Recorded data:
☆ ☆ ☆ ☆ ☆ ☆ ☆
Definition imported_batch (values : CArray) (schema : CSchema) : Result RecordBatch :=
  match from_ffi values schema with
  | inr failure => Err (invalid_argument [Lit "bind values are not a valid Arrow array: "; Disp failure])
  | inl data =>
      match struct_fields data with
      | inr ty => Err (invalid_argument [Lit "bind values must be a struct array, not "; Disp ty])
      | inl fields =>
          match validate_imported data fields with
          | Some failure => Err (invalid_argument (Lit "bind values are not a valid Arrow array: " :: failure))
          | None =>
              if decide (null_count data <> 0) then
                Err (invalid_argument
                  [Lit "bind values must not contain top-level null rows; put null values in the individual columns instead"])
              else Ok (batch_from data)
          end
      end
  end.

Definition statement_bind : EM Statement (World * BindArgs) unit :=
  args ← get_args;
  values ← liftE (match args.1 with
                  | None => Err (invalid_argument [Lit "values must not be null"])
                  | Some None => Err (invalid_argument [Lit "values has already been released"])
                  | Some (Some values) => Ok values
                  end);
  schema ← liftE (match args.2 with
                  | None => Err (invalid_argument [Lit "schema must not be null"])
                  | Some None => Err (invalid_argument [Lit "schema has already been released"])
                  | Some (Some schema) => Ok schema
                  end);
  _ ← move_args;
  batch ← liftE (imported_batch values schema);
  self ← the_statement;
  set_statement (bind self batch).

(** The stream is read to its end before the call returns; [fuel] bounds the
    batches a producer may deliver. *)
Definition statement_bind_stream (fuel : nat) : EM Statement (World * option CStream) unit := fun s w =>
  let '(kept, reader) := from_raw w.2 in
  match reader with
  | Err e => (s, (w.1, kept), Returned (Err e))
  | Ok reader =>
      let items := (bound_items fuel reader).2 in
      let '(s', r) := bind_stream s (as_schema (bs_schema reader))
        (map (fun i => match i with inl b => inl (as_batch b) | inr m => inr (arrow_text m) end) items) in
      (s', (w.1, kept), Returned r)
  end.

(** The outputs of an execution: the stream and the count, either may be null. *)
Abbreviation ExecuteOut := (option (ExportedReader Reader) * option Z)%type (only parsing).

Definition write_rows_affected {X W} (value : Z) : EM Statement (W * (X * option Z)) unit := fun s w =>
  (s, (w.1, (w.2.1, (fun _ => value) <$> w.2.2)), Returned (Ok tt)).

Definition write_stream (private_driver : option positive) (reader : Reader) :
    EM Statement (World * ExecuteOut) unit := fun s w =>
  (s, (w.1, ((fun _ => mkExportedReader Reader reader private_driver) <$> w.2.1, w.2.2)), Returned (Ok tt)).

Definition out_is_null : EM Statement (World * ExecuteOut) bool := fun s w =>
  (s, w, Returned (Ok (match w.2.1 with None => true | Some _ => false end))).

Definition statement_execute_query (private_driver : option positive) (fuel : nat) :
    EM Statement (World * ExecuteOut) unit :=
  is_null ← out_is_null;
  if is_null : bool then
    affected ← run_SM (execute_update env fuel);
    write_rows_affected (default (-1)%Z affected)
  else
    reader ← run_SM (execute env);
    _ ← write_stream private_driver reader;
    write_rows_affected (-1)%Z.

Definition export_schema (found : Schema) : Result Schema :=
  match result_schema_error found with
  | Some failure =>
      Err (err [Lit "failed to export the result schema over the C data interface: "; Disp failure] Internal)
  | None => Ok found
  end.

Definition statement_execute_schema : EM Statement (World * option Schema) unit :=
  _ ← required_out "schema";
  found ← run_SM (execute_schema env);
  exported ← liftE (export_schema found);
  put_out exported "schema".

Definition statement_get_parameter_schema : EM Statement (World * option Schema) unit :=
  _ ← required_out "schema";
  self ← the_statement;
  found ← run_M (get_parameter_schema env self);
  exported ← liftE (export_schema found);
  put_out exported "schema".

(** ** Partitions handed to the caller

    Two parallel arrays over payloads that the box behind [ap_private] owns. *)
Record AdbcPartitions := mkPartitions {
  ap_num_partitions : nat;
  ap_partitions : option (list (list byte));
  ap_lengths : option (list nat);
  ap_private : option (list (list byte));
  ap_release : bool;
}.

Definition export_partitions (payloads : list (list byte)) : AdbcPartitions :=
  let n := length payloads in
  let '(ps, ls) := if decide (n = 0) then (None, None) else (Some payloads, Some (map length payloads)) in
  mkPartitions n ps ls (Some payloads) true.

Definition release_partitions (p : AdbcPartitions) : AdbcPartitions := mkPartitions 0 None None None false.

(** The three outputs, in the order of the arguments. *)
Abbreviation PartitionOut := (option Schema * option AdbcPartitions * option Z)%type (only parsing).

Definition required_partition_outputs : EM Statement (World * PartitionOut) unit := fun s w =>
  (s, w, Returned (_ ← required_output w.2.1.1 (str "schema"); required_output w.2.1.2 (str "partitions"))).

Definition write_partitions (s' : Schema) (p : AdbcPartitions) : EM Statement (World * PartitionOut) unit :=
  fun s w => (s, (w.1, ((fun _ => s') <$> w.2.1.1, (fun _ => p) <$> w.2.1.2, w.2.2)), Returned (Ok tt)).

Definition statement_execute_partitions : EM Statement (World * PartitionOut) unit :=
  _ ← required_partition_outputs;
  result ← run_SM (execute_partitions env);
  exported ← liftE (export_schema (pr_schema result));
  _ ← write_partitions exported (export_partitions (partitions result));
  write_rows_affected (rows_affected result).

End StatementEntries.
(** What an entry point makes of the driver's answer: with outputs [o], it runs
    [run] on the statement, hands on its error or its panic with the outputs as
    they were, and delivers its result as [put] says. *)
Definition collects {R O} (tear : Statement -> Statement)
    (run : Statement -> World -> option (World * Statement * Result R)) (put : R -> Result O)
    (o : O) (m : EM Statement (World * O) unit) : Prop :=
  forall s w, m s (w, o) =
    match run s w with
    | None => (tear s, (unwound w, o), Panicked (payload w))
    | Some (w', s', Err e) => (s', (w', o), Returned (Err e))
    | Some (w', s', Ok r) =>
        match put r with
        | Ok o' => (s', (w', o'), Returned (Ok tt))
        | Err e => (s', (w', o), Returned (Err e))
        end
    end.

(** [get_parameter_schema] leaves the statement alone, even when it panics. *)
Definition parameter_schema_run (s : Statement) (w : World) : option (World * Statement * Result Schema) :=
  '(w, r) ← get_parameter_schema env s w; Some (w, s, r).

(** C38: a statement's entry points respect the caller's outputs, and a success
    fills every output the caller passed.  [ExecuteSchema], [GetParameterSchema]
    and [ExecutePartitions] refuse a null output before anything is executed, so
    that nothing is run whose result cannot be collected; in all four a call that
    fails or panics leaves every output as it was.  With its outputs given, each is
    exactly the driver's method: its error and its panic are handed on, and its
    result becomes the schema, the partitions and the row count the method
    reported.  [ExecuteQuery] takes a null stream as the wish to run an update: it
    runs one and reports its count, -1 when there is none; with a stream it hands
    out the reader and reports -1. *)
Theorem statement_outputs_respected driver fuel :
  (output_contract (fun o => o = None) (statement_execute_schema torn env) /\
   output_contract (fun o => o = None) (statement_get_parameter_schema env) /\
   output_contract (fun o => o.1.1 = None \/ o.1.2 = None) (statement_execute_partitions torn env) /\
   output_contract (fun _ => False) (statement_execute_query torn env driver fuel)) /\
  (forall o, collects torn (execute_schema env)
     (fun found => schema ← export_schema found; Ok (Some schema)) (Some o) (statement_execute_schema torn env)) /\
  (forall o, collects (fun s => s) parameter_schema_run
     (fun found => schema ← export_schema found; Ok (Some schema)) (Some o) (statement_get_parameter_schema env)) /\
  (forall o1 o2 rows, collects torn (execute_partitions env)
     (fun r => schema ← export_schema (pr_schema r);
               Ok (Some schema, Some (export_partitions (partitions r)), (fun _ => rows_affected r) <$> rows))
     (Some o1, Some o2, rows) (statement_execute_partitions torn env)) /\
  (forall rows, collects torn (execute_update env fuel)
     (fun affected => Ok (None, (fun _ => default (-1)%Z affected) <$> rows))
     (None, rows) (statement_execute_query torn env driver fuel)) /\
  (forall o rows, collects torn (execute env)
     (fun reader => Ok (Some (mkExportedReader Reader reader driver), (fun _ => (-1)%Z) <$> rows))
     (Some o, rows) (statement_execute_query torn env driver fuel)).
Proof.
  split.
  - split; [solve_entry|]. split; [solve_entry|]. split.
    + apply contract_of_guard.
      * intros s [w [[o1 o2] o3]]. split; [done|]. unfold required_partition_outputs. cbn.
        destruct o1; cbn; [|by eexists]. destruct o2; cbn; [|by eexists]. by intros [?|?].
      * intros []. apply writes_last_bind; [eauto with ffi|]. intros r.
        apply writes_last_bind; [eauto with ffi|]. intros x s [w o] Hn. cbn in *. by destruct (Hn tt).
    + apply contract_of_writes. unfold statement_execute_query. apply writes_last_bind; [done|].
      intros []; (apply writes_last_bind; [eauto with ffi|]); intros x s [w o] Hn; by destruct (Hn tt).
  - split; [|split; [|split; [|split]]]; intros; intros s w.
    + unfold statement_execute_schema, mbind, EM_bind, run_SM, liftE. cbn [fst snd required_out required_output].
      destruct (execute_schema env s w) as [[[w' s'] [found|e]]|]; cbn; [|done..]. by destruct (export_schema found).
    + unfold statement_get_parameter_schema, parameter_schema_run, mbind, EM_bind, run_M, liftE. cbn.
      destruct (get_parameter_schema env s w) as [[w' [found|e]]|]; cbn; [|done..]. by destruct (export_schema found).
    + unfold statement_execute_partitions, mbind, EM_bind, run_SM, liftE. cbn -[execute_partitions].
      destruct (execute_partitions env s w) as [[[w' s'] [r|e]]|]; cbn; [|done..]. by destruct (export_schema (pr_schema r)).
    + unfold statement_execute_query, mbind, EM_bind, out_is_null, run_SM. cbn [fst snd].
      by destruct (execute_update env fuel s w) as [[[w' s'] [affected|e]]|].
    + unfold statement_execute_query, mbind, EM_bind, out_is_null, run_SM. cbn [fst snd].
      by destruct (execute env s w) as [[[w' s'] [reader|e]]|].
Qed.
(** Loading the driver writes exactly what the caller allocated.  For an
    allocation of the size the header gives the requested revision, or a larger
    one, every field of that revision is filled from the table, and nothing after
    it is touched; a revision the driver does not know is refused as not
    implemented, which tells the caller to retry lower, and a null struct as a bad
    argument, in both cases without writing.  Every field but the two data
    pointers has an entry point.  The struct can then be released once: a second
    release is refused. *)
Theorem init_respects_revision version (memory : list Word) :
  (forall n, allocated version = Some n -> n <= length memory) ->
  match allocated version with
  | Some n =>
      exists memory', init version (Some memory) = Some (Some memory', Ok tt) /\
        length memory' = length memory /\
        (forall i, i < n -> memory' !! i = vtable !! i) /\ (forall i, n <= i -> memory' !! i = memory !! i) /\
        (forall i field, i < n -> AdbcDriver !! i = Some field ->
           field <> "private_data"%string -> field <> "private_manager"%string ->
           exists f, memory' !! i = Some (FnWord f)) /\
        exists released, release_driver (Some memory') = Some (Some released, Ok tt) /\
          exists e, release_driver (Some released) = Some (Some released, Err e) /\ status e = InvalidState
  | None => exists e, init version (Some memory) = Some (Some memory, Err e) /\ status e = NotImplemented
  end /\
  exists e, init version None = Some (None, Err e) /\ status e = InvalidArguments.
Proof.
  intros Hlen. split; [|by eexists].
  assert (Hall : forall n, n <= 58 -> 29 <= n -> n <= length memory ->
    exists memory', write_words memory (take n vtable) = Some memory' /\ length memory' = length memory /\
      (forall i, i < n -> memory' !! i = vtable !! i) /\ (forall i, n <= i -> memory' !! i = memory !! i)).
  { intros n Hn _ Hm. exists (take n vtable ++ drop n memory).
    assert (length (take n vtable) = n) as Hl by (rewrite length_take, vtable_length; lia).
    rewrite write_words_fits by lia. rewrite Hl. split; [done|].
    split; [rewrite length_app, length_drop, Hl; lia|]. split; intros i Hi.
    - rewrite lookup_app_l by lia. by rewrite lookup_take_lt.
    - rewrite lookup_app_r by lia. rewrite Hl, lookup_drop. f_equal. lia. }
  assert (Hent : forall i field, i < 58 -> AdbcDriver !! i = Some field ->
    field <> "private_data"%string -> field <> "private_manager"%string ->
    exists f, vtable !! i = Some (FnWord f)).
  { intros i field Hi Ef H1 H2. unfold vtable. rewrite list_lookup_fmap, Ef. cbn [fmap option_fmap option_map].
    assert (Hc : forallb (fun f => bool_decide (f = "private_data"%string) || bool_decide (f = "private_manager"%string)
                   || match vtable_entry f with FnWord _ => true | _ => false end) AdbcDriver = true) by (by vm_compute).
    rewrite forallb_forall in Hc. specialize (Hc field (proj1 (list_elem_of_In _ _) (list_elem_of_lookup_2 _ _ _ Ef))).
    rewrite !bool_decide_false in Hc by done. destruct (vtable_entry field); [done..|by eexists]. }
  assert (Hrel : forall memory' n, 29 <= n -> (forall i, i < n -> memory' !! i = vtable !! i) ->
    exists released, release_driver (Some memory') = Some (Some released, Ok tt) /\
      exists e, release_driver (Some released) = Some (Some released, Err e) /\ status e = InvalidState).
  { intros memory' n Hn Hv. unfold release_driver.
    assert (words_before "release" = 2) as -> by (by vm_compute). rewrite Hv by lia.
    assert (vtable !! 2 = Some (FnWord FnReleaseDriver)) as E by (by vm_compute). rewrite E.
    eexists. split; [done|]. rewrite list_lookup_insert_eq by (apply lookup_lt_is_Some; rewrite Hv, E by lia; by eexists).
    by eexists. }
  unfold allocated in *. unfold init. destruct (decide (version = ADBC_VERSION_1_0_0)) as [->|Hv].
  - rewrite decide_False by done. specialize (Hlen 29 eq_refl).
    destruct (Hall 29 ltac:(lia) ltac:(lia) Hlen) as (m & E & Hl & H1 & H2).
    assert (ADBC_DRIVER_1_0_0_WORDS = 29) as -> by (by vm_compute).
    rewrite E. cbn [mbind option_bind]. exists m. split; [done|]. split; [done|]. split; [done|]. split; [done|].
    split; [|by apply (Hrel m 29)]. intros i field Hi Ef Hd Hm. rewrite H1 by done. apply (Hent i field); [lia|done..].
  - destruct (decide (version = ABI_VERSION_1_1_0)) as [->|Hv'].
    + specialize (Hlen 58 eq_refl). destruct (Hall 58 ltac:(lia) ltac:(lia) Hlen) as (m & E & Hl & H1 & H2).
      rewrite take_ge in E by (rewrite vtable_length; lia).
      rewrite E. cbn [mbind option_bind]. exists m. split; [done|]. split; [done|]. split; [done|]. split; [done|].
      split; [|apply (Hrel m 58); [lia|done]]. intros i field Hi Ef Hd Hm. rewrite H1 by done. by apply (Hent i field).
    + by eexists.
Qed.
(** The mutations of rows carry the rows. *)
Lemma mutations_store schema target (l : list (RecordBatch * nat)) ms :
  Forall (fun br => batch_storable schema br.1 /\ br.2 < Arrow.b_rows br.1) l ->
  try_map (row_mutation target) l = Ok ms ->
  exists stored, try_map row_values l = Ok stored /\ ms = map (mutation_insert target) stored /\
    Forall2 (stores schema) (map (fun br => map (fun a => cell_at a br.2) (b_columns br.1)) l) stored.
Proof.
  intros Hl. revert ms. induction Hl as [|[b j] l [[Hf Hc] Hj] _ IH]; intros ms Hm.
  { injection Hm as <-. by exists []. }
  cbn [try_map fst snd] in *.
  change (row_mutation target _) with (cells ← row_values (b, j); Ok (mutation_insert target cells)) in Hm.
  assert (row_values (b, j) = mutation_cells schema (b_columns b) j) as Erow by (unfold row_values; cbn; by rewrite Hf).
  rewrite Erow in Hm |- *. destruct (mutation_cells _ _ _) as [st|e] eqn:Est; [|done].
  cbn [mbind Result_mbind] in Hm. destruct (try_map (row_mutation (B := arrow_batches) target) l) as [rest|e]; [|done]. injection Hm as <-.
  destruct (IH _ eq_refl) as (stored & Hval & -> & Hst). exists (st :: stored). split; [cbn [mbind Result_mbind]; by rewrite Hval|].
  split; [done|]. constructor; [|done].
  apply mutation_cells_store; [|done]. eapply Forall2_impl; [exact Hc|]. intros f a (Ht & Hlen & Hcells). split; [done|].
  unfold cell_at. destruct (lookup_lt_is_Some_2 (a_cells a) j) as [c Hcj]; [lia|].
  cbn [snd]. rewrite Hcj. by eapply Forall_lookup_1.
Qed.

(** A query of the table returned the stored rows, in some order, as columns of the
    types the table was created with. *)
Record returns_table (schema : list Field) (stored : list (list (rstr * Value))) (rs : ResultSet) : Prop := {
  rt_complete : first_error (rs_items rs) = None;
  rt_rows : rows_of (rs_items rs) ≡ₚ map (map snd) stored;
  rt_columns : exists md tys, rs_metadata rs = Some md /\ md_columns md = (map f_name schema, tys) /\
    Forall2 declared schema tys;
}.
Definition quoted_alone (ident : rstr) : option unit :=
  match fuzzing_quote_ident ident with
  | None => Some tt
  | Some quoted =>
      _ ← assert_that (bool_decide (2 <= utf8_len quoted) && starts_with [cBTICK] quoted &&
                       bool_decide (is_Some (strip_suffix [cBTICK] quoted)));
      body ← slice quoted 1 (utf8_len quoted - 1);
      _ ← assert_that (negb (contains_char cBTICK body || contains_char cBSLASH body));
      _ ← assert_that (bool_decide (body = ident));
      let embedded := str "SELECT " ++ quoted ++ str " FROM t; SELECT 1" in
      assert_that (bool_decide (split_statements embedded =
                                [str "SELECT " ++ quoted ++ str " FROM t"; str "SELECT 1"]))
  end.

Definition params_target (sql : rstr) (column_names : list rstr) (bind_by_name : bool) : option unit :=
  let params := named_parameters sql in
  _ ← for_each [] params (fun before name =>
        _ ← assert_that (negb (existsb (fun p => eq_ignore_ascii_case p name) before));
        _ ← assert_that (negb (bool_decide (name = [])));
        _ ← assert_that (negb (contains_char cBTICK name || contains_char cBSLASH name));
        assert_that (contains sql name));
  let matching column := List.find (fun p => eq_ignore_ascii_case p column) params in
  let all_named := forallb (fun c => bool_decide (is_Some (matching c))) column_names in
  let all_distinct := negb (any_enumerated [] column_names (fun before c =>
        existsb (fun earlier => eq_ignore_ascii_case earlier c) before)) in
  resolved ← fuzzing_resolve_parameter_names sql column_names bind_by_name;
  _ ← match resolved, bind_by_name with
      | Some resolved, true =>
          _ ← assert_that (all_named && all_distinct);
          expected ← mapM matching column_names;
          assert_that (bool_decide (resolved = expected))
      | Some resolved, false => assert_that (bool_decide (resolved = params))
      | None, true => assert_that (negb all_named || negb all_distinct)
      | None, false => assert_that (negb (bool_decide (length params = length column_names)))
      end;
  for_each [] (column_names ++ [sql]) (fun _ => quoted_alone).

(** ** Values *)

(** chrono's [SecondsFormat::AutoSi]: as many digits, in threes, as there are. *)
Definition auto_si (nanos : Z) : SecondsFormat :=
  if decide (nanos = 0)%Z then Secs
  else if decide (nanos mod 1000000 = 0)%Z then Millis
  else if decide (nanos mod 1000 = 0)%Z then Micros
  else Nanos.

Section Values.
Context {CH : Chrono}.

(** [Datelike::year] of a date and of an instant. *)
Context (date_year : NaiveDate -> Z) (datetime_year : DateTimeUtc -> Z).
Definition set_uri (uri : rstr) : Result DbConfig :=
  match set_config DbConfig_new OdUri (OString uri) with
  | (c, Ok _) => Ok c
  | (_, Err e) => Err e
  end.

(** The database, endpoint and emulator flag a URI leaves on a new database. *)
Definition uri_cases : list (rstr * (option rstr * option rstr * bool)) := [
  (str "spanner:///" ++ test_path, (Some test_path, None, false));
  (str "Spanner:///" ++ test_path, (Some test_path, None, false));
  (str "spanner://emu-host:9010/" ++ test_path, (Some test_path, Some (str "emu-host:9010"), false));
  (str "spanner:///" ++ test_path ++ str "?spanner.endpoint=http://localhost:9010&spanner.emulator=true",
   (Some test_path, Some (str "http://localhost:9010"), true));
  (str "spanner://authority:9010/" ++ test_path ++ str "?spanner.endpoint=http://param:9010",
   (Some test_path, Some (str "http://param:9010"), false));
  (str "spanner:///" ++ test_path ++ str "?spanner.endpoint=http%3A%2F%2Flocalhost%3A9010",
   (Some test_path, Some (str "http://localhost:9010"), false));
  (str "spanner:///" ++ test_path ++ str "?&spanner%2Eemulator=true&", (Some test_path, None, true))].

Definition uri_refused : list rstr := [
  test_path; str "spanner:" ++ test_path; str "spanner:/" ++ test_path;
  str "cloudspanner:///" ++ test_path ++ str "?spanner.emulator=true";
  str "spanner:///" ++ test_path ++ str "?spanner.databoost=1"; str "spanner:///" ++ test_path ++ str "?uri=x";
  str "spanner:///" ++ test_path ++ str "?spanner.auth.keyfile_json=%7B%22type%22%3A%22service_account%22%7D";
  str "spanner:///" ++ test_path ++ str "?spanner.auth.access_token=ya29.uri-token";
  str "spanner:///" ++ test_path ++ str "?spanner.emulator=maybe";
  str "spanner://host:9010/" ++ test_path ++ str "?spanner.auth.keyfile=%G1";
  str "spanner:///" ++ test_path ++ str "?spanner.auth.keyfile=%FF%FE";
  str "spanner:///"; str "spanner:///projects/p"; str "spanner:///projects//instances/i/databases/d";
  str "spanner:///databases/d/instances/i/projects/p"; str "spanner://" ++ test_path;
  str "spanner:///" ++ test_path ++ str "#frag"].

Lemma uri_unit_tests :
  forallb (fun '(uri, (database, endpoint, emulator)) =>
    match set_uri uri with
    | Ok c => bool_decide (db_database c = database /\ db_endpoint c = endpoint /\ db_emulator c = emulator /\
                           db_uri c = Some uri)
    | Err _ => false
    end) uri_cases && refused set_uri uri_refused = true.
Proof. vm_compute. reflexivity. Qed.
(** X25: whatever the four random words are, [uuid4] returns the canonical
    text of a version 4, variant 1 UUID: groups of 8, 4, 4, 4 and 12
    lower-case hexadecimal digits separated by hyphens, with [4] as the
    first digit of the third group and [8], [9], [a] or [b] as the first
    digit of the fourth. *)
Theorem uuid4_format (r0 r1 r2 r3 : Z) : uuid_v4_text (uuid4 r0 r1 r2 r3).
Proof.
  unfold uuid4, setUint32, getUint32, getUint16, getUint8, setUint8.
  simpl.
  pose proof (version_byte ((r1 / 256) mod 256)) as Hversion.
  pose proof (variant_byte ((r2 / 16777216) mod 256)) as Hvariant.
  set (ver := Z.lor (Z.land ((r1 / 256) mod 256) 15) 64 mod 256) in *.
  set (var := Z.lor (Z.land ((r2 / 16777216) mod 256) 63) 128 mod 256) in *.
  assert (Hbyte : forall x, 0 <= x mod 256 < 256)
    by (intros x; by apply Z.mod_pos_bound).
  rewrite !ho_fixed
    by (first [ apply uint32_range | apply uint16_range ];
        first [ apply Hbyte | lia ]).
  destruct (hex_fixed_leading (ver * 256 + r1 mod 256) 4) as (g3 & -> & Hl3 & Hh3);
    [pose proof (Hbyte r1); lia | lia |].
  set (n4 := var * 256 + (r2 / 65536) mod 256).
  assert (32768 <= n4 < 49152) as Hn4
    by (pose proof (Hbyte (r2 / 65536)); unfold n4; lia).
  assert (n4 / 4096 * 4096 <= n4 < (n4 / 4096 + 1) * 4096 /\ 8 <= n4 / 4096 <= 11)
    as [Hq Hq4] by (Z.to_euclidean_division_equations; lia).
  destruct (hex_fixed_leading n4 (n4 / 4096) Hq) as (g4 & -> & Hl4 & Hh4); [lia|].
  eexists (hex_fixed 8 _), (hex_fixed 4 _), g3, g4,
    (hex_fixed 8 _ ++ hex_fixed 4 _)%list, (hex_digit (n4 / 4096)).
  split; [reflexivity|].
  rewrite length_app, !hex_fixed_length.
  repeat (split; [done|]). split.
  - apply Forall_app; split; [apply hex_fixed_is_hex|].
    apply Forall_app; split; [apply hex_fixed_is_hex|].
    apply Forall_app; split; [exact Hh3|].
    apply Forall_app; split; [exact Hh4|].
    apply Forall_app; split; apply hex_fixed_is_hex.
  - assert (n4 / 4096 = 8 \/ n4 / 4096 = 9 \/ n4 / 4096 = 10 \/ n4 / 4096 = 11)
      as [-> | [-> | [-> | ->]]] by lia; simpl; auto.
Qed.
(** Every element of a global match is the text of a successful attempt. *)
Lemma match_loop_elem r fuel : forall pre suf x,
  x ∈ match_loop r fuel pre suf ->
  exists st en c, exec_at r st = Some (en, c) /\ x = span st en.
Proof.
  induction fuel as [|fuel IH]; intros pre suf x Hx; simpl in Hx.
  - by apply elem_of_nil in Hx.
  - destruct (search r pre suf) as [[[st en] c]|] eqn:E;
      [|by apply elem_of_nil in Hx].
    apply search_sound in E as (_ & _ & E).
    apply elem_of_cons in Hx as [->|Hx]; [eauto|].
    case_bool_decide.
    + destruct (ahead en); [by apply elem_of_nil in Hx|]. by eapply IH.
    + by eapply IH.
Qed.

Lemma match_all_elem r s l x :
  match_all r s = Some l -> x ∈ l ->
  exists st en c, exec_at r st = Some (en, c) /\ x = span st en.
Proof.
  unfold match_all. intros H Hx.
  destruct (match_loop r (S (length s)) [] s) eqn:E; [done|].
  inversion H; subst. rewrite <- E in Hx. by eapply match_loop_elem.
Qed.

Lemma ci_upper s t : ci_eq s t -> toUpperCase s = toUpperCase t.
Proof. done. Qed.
☆ ☆ ☆ ☆ ☆ ☆ ☆
Show every line from the entries that includes the word "existsb".

Result of the exercise -
        _ ← assert_that (negb (existsb (fun p => eq_ignore_ascii_case p name) before));
        existsb (fun earlier => eq_ignore_ascii_case earlier c) before)) in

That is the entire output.